The first bullet point in 8.1.6.9.2 Step 7 stipulates that “when a consignment consists of multiple overpacks, each overpack must have an identification mark (which may be in any alpha-numeric format) and …” . Further in 7.1.7.2, it says “When a consignment consists of more than one overpack, … each overpack to show an identification mark …”. It also says in the following Note that “Where an overpack contains more than one UN number, the total quantity of dangerous goods should be shown by UN number”. I do not quite understand the meaning of “a consignment”. For instance, if one AWB contains two dangerous goods, UN xxxx and UN yyyy, and they are each packed in 2 separate overpacks, since there are 2 overpacks, identification marks are needed. Since there are only 2 UN numbers, acceptance check can be done by checking the UN numbers against the Declaration. You need not check the identification marks. Am I correct?  (31 Jul 14)

A.
The contents of Notes 1 to DGR 8.1.6.9,2 Step 7 is identical to the Note following DGR 7.1.7.2 that for multiple overpacks, an identification number for the overpack and the quantity of dangerous goods must be shown by UN number. Let me answer your question. First of all, the meaning on “one consignment” is “one straight AWB” or in the case of a consolidation, “one House AWB”. It does not refer to a Master AWB.
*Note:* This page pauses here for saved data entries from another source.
(** A file that can be on a card. *)
Record savefile_ok (f : Savefile) : Prop := {
  so_fits : fits DEntry_layout (dir_entry f);
  so_used : used (dir_entry f) = true;
  so_count : m_block_count (dir_entry f) = Z.of_nat (length (blocks f));
  so_positive : (1 <= length (blocks f))%nat;
  so_blocks : Forall (fits (bytes BLOCK_SIZE)) (blocks f);
  so_pso : strcmp_eq (name_bytes (dir_entry f)) PSO_SYSTEM = true \/ strcmp_eq (name_bytes (dir_entry f)) PSO3_SYSTEM = true ->
    (2 <= length (blocks f))%nat
}.

Lemma put_bytes_ok i off v fb : 0 <= i < Z.of_nat (length fb) -> 0 <= off -> off + Z.of_nat (length v) <= BLOCK_SIZE ->
  Forall is_u8 v -> Forall (fits (bytes BLOCK_SIZE)) fb ->
  exists fb', put_bytes i off v fb = Some fb' /\ length fb' = length fb /\ Forall (fits (bytes BLOCK_SIZE)) fb'.
Proof.
  intros Hi Hoff Hv Hv8 Hfb. unfold put_bytes, zget, zset. rewrite (proj2 (Z.leb_le 0 i)), (proj2 (Z.ltb_lt i _)) by lia. cbn [andb].
  destruct (lookup_lt_is_Some_2 fb (Z.to_nat i)) as [b Hb]; [lia|]. rewrite Hb. cbn [base.mbind option_bind].
  eexists. split; [reflexivity|]. split; [apply length_insert|]. apply Forall_insert; [done|].
  pose proof (proj1 (Forall_lookup _ _) Hfb _ _ Hb) as [Hbl Hb8]. split.
  - rewrite !length_app, length_take, length_drop, Hbl. unfold BLOCK_SIZE in *. lia.
  - apply Forall_app. split; [by apply Forall_take|]. apply Forall_app. split; [done|by apply Forall_drop].
Qed.
Ltac put_block fb :=
  match goal with
  | Hf : Forall (fits (bytes BLOCK_SIZE)) ?l |- context [put_bytes ?i ?off ?v ?l] =>
      destruct (put_bytes_ok i off v l) as (fb & -> & ?Hl & ?Hfits);
      [lia|lia|rewrite ?length_rev, length_to_be; unfold BLOCK_SIZE; lia|try apply Forall_rev; apply to_be_u8|exact Hf|];
      cbn [base.mbind option_bind]
  end.
Lemma bind_to_card_ok h f : savefile_ok f -> exists bs, bind_to_card h f = Some bs /\ length bs = length (blocks f) /\
  Forall (fits (bytes BLOCK_SIZE)) bs.
Proof.
  intros [_ _ _ _ Hb Hp]. unfold bind_to_card.
  assert (Hz : exists bs, FZEROGX_MakeSaveGameValid h (dir_entry f) (blocks f) = Some bs /\ length bs = length (blocks f) /\
    Forall (fits (bytes BLOCK_SIZE)) bs).
  { unfold FZEROGX_MakeSaveGameValid. destruct (strcmp_eq (name_bytes (dir_entry f)) f_zero_dat); cbn [negb]; [|eauto].
    destruct (Nat.eqb_spec (length (blocks f)) 4) as [H4|_]; cbn [negb]; [|eauto]. destruct (CalculateSerial h) as [s1 s2].
    put_block fb1. put_block fb2. put_block fb3. put_block fb4. put_block fb5. eexists. split; [reflexivity|]. split; [lia|done]. }
  destruct Hz as (bs & -> & Hl & Hbs). cbn [base.mbind option_bind]. unfold PSO_MakeSaveGameValid.
  destruct (strcmp_eq (name_bytes (dir_entry f)) PSO_SYSTEM) eqn:E1, (strcmp_eq (name_bytes (dir_entry f)) PSO3_SYSTEM) eqn:E2;
    cbn [negb andb]; try (exists bs; split; [reflexivity|done]); (assert (2 <= length (blocks f))%nat by auto);
    destruct (CalculateSerial h) as [s1 s2]; put_block fb1; put_block fb2;
    (destruct (lookup_lt_is_Some_2 fb2 1%nat) as [b Hb1]; [lia|]); unfold zget; cbn [Z.leb Z.compare]; change (Z.to_nat 1) with 1%nat; rewrite Hb1;
    cbn [base.mbind option_bind]; put_block fb3; (eexists; split; [reflexivity|]; split; [lia|done]).
Qed.

(** What is kept in a slot, and in all of them; where the blocks lie is not seen. *)
Definition slot (b : BlockAlloc) (data : list (list Z)) (e : DEntry) : option Savefile :=
  if used e then Some (mkSavefile (set_first_block 0 e) (map (block_at data) (file_chain b e))) else None.
Definition slots (c : GCMemcard) : list (option Savefile) := map (slot (GetActiveBat c) (m_data_blocks c)) (entries c).
Definition files (s : list (option Savefile)) : list Savefile := omap id s.
Fixpoint first_free (s : list (option Savefile)) : nat :=
  match s with Some _ :: s' => S (first_free s') | _ => 0%nat end.

(** The store's operations, for a card with header [h] and [capacity] blocks. *)
Definition store_import (h : Header) (capacity : Z) (f : Savefile) (s : list (option Savefile)) :
    GCMemcardImportFileRetVal * list (option Savefile) :=
  let e := dir_entry f in
  if DIRLEN <=? Z.of_nat (length (files s)) then (Import_OUTOFDIRENTRIES, s)
  else if capacity - Z.of_nat (GetBlockCount (files s)) <? m_block_count e then (Import_OUTOFBLOCKS, s)
  else if existsb (fun g => HasSameIdentity (dir_entry g) e) (files s) then (Import_TITLEPRESENT, s)
  else (Import_SUCCESS,
    <[first_free s := (fun bs => mkSavefile (set_copy_counter (u8 (m_copy_counter e + 1)) (set_first_block 0 e)) bs) <$> bind_to_card h f]> s).
Definition store_remove (i : Z) (s : list (option Savefile)) : GCMemcardRemoveFileRetVal * list (option Savefile) :=
  match s !! Z.to_nat i with
  | Some (Some _) => (Remove_SUCCESS, <[Z.to_nat i := None]> s)
  | _ => (Remove_DELETE_FAIL, s)
  end.

(** *** What the card counts *)

Lemma files_cons b data e es : files (map (slot b data) (e :: es)) =
  (if used e then [mkSavefile (set_first_block 0 e) (map (block_at data) (file_chain b e))] else []) ++ files (map (slot b data) es).
Proof. unfold files, slot. simpl. by destruct (used e). Qed.
Lemma count_files b data es : length (files (map (slot b data) es)) = length (List.filter used es).
Proof.
  induction es as [|e es IH]; [done|]. rewrite files_cons, length_app, IH. cbn [List.filter]. by destruct (used e).
Qed.
Lemma count_blocks b data es : GetBlockCount (files (map (slot b data) es)) = length (occupied b es).
Proof.
  induction es as [|e es IH]; [done|]. rewrite files_cons. unfold GetBlockCount, occupied in *. rewrite sum_list_with_app, IH.
  cbn [map concat]. rewrite length_app. f_equal. destruct (used e) eqn:Hu; [|by rewrite unused_chain].
  cbn [sum_list_with blocks]. by rewrite length_map, Nat.add_0_r.
Qed.
Lemma free_blocks k c : card_ok k c ->
  m_free_blocks (GetActiveBat c) = m_size_mb c * 16 - 5 - Z.of_nat (GetBlockCount (files (slots c))).
Proof.
  intros Hc. unfold slots. rewrite count_blocks, (bo_free _ _ (active_bat_ok k c Hc)).
  pose proof (Permutation_length (cs_shared _ _ _ (co_consistent _ _ Hc))) as Hp. rewrite length_app, length_data_area in Hp.
  pose proof (valid_size _ (co_size_mb _ _ Hc)). lia.
Qed.
Lemma title_found d es b data i : used d = true -> Forall (fun e => used e = false -> e = empty_DEntry) es ->
  match find_entry (fun e => HasSameIdentity e d) i es with Some _ => true | None => false end =
  existsb (fun g => HasSameIdentity (dir_entry g) d) (files (map (slot b data) es)).
Proof.
  intros Hd He. revert i. induction He as [|e es He _ IH]; intros i; [done|]. rewrite files_cons, existsb_app, <- (IH (i + 1)).
  cbn [find_entry]. destruct (used e) eqn:Hu; cbn [existsb dir_entry].
  - change (HasSameIdentity (set_first_block 0 e) d) with (HasSameIdentity e d). by destruct (HasSameIdentity e d).
  - assert (E : HasSameIdentity e d = false).
    { unfold HasSameIdentity. rewrite (He eq_refl). rewrite bool_decide_eq_false_2; [done|]. intros Hg. unfold used in Hd.
      rewrite <- Hg in Hd. vm_compute in Hd. discriminate. }
    by rewrite E.
Qed.
Lemma first_free_found b data es : forall i, (length (files (map (slot b data) es)) < length es)%nat ->
  let j := first_free (map (slot b data) es) in
  find_entry (fun e => negb (used e)) i es = Some (i + Z.of_nat j) /\ exists e, es !! j = Some e /\ used e = false.
Proof.
  rewrite count_files. induction es as [|e es IH]; intros i Hl; [simpl in Hl; lia|]. cbn [map find_entry List.filter length] in *.
  unfold slot at 1 3. destruct (used e) eqn:Hu; cbn [negb first_free length] in *.
  - destruct (IH (i + 1)) as [H1 H2]; [lia|]. rewrite H1. split; [f_equal; lia|done].
  - split; [f_equal; lia|]. eauto.
Qed.

(** *** Importing *)

Lemma card_ok_mono k k' c : k <= k' -> card_ok k c -> card_ok k' c.
Proof. intros Hk [? ? ? ? ? ? ? ? ? ? ? ? ? ? ?]. by constructor; try lia. Qed.
Lemma entry_fits e first copies : fits DEntry_layout e -> is_u16 first -> is_u8 copies ->
  fits DEntry_layout (set_copy_counter copies (set_first_block first e)).
Proof.
  intros [[[[[[[[[[[[[[H1 H2] H3] H4] H5] H6] H7] H8] H9] H10] H11] H12] H13] H14] H15] Hf Hc.
  exact (conj (conj (conj (conj (conj (conj (conj (conj (conj (conj (conj (conj (conj (conj H1 H2) H3) H4) H5) H6) H7) H8) H9)
    H10) Hc) Hf) H13) H14) H15).
Qed.
Lemma Directory_fits es padding counter sum inv : length es = Z.to_nat DIRLEN -> Forall (fits DEntry_layout) es ->
  fits (bytes 0x3a) padding -> is_s16 counter -> is_u16 sum -> is_u16 inv -> fits Directory_layout (mkDirectory es padding counter sum inv).
Proof. intros H1 H2 H3 H4 H5 H6. exact (conj (conj (conj (conj (conj H1 H2) H3) H4) H5) H6). Qed.
(** A directory with one entry changed. *)
Lemma dir_changed k c i e : card_ok k c -> k < 0x7FFF -> fits DEntry_layout e ->
  let d := GetActiveDirectory c in
  dir_new c (set_dir_counter (s16 (d_update_counter d + 1)) (set_dir_entries (<[i := e]> (m_dir_entries d)) d)).
Proof.
  intros Hc Hk He d. pose proof (active_dir_ok k c Hc) as [Hf Hp _]. fold d in Hf, Hp. pose proof (co_dir_counter _ _ Hc) as Hcnt. fold d in Hcnt.
  destruct Hf as [[[[[HA HB] HP] HC] HS] HI]. change (is_s16 (d_update_counter d)) in HC. unfold is_s16 in HC.
  assert (E : s16 (d_update_counter d + 1) = d_update_counter d + 1) by zlia. rewrite E. constructor; [|done|done].
  unfold set_dir_counter, set_dir_entries. cbn [m_dir_entries m_padding d_update_counter d_checksum d_checksum_inv].
  apply Directory_fits; [|by apply Forall_insert|done|unfold is_s16; lia|done|done]. by rewrite length_insert.
Qed.
(** A table with other links. *)
Lemma bat_changed k c b free : card_ok k c -> k < 0x7FFF -> words (m_map b) ->
  b_checksum b = b_checksum (GetActiveBat c) -> b_checksum_inv b = b_checksum_inv (GetActiveBat c) ->
  b_update_counter b = b_update_counter (GetActiveBat c) -> is_u16 (m_last_allocated_block b) ->
  free = Z.of_nat (length (free_list b (m_size_mb c * 16))) ->
  drop (Z.to_nat (m_size_mb c * 16 - 5)) (m_map b) = drop (Z.to_nat (m_size_mb c * 16 - 5)) (m_map (GetActiveBat c)) ->
  bat_new c (set_bat_counter (s16 (b_update_counter b + 1)) (set_free_blocks (u16 free) b)).
Proof.
  intros Hc Hk Hw E1 E2 E3 Hlast Hfree Hdrop. pose proof (active_bat_ok k c Hc) as [Hf Hfr Hun _]. pose proof (co_bat_counter _ _ Hc) as Hcnt.
  pose proof (valid_size _ (co_size_mb _ _ Hc)) as Hmb.
  destruct Hf as [[[[[H1 H2] H3] H4] H5] H6]. change (is_s16 (b_update_counter (GetActiveBat c))) in H3. unfold is_s16 in H3.
  assert (Hle : (length (free_list b (m_size_mb c * 16)) <= Z.to_nat (m_size_mb c * 16 - 5))%nat).
  { rewrite <- length_data_area. apply List.filter_length_le. }
  assert (Ef : u16 free = free) by zlia. rewrite Ef, E3. replace (s16 _) with (b_update_counter (GetActiveBat c) + 1) by zlia.
  unfold set_bat_counter, set_free_blocks. constructor; cbn [b_checksum b_checksum_inv b_update_counter m_free_blocks m_last_allocated_block m_map]; [|done| |done].
  - apply BlockAlloc_fits; rewrite ?E1, ?E2; try done; unfold is_s16, is_u16; lia.
  - by rewrite Hdrop.
Qed.
Lemma slot_ext b b' data data' e : file_chain b' e = file_chain b e ->
  Forall (fun y => block_at data' y = block_at data y) (file_chain b e) -> slot b' data' e = slot b data e.
Proof. intros E H. unfold slot. rewrite E. by rewrite (map_ext_Forall _ _ H). Qed.
Lemma imported_data_fits size first fb data data' b b' l : imported size first fb data data' b b' l ->
  Forall (fits (bytes BLOCK_SIZE)) fb -> Forall (fits (bytes BLOCK_SIZE)) data -> Forall (fits (bytes BLOCK_SIZE)) data'.
Proof.
  intros H Hfb Hd. apply Forall_lookup. intros i x Hx. set (y := Z.of_nat i + 5).
  assert (Hat : forall d, block_at d y = default [] (d !! i)).
  { intros d. unfold block_at, zget, MC_FST_BLOCKS. rewrite (proj2 (Z.leb_le 0 _)) by lia. by replace (Z.to_nat (y - 5)) with i by lia. }
  pose proof (Hat data') as E. rewrite Hx in E. cbn [default from_option id] in E.
  destruct (decide (y ∈ l)) as [Hy|Hy].
  - rewrite Forall_forall in Hfb. apply Hfb. rewrite <- (im_blocks _ _ _ _ _ _ _ _ H), list_elem_of_In. apply in_map_iff.
    exists y. split; [exact E|by apply list_elem_of_In].
  - rewrite (im_data _ _ _ _ _ _ _ _ H y) in E by (done || lia). rewrite Hat in E.
    destruct (data !! i) as [x'|] eqn:Hx'; [|apply lookup_lt_Some in Hx; apply lookup_ge_None in Hx'; rewrite (im_length _ _ _ _ _ _ _ _ H) in Hx; lia].
    simpl in E. subst x'. by apply (proj1 (Forall_lookup _ _) Hd i).
Qed.

(** What a card shows of itself. *)
Record shows (c : GCMemcard) (h : Header) (mb : Z) (s : list (option Savefile)) : Prop := {
  sh_header : m_header_block c = h;
  sh_size : m_size_mb c = mb;
  sh_slots : slots c = s
}.

Lemma updated_slots k d b data c : card_ok k c ->
  shows (updated d b data c) (m_header_block c) (m_size_mb c) (map (slot b data) (m_dir_entries d)).
Proof.
  intros Hc. destruct (updated_proj k d b data c Hc) as (P1 & P2 & P3 & P4 & P5). constructor; [done|done|].
  unfold slots, entries. rewrite P1, P2, P3, (proj1 (Directory_FixChecksums_proj d)). apply map_ext. intros e.
  apply slot_ext; [by apply file_chain_ext, BlockAlloc_FixChecksums_proj|]. by apply Forall_forall.
Qed.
If a consignment carries two dangerous goods (for example, UN xxxx and UN yyyy), and they are each packed in separate overpacks, an identification mark is needed for the 2 overpacks, i.e., Overpack No. 1 and Overpack No. 2. The UN number is to identify the dangerous substance or the dangerous article. The purpose of identification is different.

Overpack No. 1 would show UN xxxx, the Proper Shipping Name and the quantity, and Overpack No. 2 would show UN yyyy, the Proper Shipping Name and the quantity. A check is made against the Declaration.

You are mixing the identification mark on the overpack and the UN number, the latter is to identify the dangerous goods. The manner you are taking is a short cut of the acceptance procedure which is strictly prohibited in the handling of dangerous goods. You must clearly differentiate the purpose of the marks and/or numbers and the aim of the check. Shortcuts must never be employed in the process of dangerous goods. A step by step check is mandatory commensurate with its purpose.